Trimalcion [...] se tourna vers son mignon, qu'il appelait Crésus. C'était un garçon chassieux, aux dents immondes, occupé pour lors à emmailloter dans une écharpe verte une petite chienne noire et indécemment grasse à qui, malgré ses refus et ses nausées, il faisait avaler la moitié d'un pain posé sur son oreiller.
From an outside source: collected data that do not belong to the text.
Lemma fetch_entry_opened h g l : buf_ok h g l -> l <> [] \/ first_unused g < GC_SAFE_SIZE ->
  exists idx g1 l', fetch_entry junk_word g = (Some idx, g1) /\ opened g l idx g1 l' /\
    first_unused g1 <= GC_SAFE_SIZE /\ first_unused g1 <= first_unused g + 1.
Proof.
  intros Hok Hroom. unfold fetch_entry. pose proof (bo_limit _ _ _ Hok) as Hlim. pose proof (bo_first _ _ _ Hok) as Hf.
  destruct (GC_HAS_UNUSED g) eqn:Hu.
  - destruct (fetch_unused_opened h g l Hok Hu) as (idx & g1 & l' & E & Ho & Ef). rewrite E.
    exists idx, g1, l'. split; [done|]. split; [done|]. lia.
  - assert (first_unused g < GC_SAFE_SIZE) as Hr.
    { destruct Hroom as [Hl|]; [|done]. exfalso. by apply Hl, (has_no_unused h g). }
    unfold GC_HAS_NEXT_UNUSED. destruct (Z.eqb_spec (first_unused g) (buf_size g)) as [Ef|Hne]; cbn [negb].
    + destruct (grow_ok h g l Hok) as (Hok1 & Hlt & He & Ef1 & Et1 & En1 & Eu1).
      { rewrite <- Ef. unfold GC_SAFE_SIZE, GC_MAX_BUF_SIZE in *. lia. }
      set (g1 := gc_grow_root_buffer junk_word g) in *. destruct (Z.eqb_spec (first_unused g1) (buf_size g1)); [lia|]. cbn [negb].
      destruct (fetch_next_opened h g1 l Hok1) as (g2 & -> & (He2 & Hs2 & Hb2 & Ht2 & Hn2 & Hc2) & Hf2); [lia|].
      exists (first_unused g1), g2, l. split; [done|]. split; [|lia]. split; [intros i Hi; rewrite He2, He by lia; done|].
      split; [done|]. split; [lia|]. split; [congruence|]. split; [congruence|]. right. destruct Hc2 as [(E & _)|(_ & _ & ? & ? & ?)].
      * apply (f_equal length) in E. cbn in E. lia.
      * split; [done|]. split; [lia|]. split; [lia|]. split; [done|congruence].
    + destruct (fetch_next_opened h g l Hok) as (g1 & -> & Ho & Ef); [lia|]. exists (first_unused g), g1, l. split; [done|]. split; [done|lia].
Qed.

(** ** Removing an entry *)

Lemma unlink_ok h g l i : buf_ok h g l -> is_used g i ->
  let ref := GC_GET_PTR (entry g i) in
  let h' := GC_REF_SET_INFO ref 0 h in
  let g' := gc_remove_from_roots i g in
  buf_ok h' g' (i :: l) /\ same_bodies h h' /\ (forall a, info_of h' a = if decide (ref = a) then 0 else info_of h a) /\
  (forall q, buffered g' q <-> buffered g q /\ GC_GET_PTR q <> ref) /\ first_unused g' = first_unused g /\
  (forall j, j <> i -> 1 <= j < first_unused g -> entry g' j = entry g j) /\ num_roots g' = num_roots g - 1.
Proof.
  intros Hok Hi ref h' g'. pose proof (bo_first _ _ _ Hok) as Hf. pose proof (bo_size _ _ _ Hok) as Hs.
  pose proof (roots_pos _ _ _ _ Hok Hi) as Hr0. destruct Hi as [Hir Hiu]. pose proof (bo_limit _ _ _ Hok) as Hlim.
  destruct (bo_node _ _ _ Hok i (conj Hir Hiu)) as (r & Hr & Hra). fold ref in Hr.
  assert (0 <= unused g < GC_SAFE_SIZE) as Hun.
  { pose proof (bo_list _ _ _ Hok) as Hl. destruct l as [|j l]; cbn in Hl; [rewrite Hl; unfold GC_INVALID, GC_SAFE_SIZE; lia|].
    destruct Hl as [-> _]. destruct (proj1 (bo_unused _ _ _ Hok j)) as [? _]; [by left|]. lia. }
  assert (entry g' i = GC_IDX2LIST (unused g)) as Ei by (apply entry_set_eq; lia).
  assert (forall j, j <> i -> 1 <= j < first_unused g -> entry g' j = entry g j) as Eo by (intros; apply entry_set_ne; lia).
  assert (forall a, info_of h' a = if decide (ref = a) then 0 else info_of h a) as Hinfo.
  { intros a. unfold h', GC_REF_SET_INFO. rewrite info_of_alter by (by apply elem_of_dom_2 in Hr). by rewrite Hr. }
  assert (num_roots g' = num_roots g - 1) as Hnr.
  { change (u32 (num_roots g - 1) = num_roots g - 1). rewrite u32_small; [done|]. pose proof (bo_count _ _ _ Hok). pose proof (llen_nonneg l).
    unfold GC_SAFE_SIZE in *. lia. }
  assert (forall j, is_used g' j <-> is_used g j /\ j <> i) as Hused.
  { intros j. split.
    - intros [Hj Hu]. change (first_unused g') with (first_unused g) in Hj. assert (j <> i) as Hne.
      { intros ->. rewrite Ei, idx2list_unused in Hu. done. } split; [|done]. split; [done|]. by rewrite <- Eo.
    - intros [[Hj Hu] Hne]. split; [done|]. by rewrite Eo. }
  assert (forall j, is_used g j -> j <> i -> GC_GET_PTR (entry g j) <> ref) as Hinj.
  { intros j Hj Hne E. by apply Hne, (bo_inj _ _ _ Hok). }
  split; [|split; [by apply same_bodies_alter|split; [done|split; [|by split]]]].
  - split; [| |exact Hlim|exact (bo_max _ _ _ Hok)|exact (bo_threshold _ _ _ Hok)| | | | | | |].
    + unfold g', gc_remove_from_roots, gc_link_unused. cbn. by rewrite llen_lset.
    + exact Hf.
    + cbn. split; [done|]. exists (unused g). split; [done|]. split; [done|]. apply (unused_list_ext g); [apply Hok|].
      intros j Hj. assert (j <> i) as Hne by (intros ->; apply (bo_unused _ _ _ Hok) in Hj as [_ Hj]; congruence).
      apply Eo; [done|]. by apply (bo_unused _ _ _ Hok).
    + apply NoDup_cons. split; [|apply Hok]. intros [_ Hu]%(bo_unused _ _ _ Hok). congruence.
    + intros j. change (first_unused g') with (first_unused g). rewrite elem_of_cons. destruct (decide (j = i)) as [->|Hne].
      * rewrite Ei, idx2list_unused. tauto.
      * rewrite (bo_unused _ _ _ Hok). split; [intros [?|[? ?]]; [done|]|intros [? Hu]; right]; (split; [done|]); [by rewrite Eo|by rewrite <- Eo].
    + change (first_unused g = 1 + num_roots g' + llen (i :: l)). rewrite Hnr, llen_cons. pose proof (bo_count _ _ _ Hok). lia.
    + intros j [Hj Hne]%Hused. rewrite Eo by (done || apply Hj). destruct (bo_node _ _ _ Hok j Hj) as (r' & Hr' & Ha'). exists r'. split; [|done].
      unfold h', GC_REF_SET_INFO. rewrite lookup_alter_ne; [done|]. intros E. by apply (Hinj j Hj Hne).
    + intros a r' Ha Hne. unfold h', GC_REF_SET_INFO in Ha. destruct (decide (ref = a)) as [<-|Hna].
      * rewrite lookup_alter_eq, Hr in Ha. injection Ha as <-. done.
      * rewrite lookup_alter_ne in Ha by done. destruct (bo_address _ _ _ Hok a r' Ha Hne) as (j & Hj & Hpj).
        assert (j <> i) as Hji by (by intros ->). exists j. split; [by apply Hused|]. rewrite Eo; [done|done|apply Hj].
    + intros j k [Hj Hji]%Hused [Hk Hki]%Hused. rewrite !Eo by (done || apply Hj || apply Hk). by apply (bo_inj _ _ _ Hok).
  - intros q. split.
    + intros (j & [Hj Hne]%Hused & <-). rewrite Eo by (done || apply Hj). split; [by exists j|by apply Hinj].
    + intros [(j & Hj & <-) Hq]. assert (j <> i) as Hne by (by intros ->). exists j. split; [by apply Hused|]. apply Eo; [done|apply Hj].
Qed.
Ce manège inspira à Trimalcion l'idée de faire amener Scylax "gardien de la maison et de ses habitants". Sans retard on amena un chien d'une taille énorme, attaché par une chaîne qui, averti par un coup de pied du portier d'avoir à se coucher, vint s'étendre devant la table. Trimalcion lui jeta un pain blanc : "Personne, dit-il, dans ma maison ne m'aime plus que lui." Crésus, piqué des louanges prodiguées à Scylax, dépose sa petite chienne à terre, et l'excite aussitôt au combat. Scylax, n'écoutant que son naturel de chien, emplit la salle à manger d'abois épouvantables et mit en pièces, ou peu s'en faut, la Perle de Crésus. La bagarre ne se borna pas à cette bataille, mais un candélabre, renversé sur la table, brisa tous les vases de cristal et même arrosa d'huile brûlante quelques-uns des convives. Ne voulant pas paraître affecté de cette perte, Trimalcion baisa l'enfant et lui dit de grimper sur son dos. L'autre aussitôt enfourcha sa monture et de son poing fermé frappa sur ses épaules à coups redoublés en criant au milieu des rires : "Buca, bucca".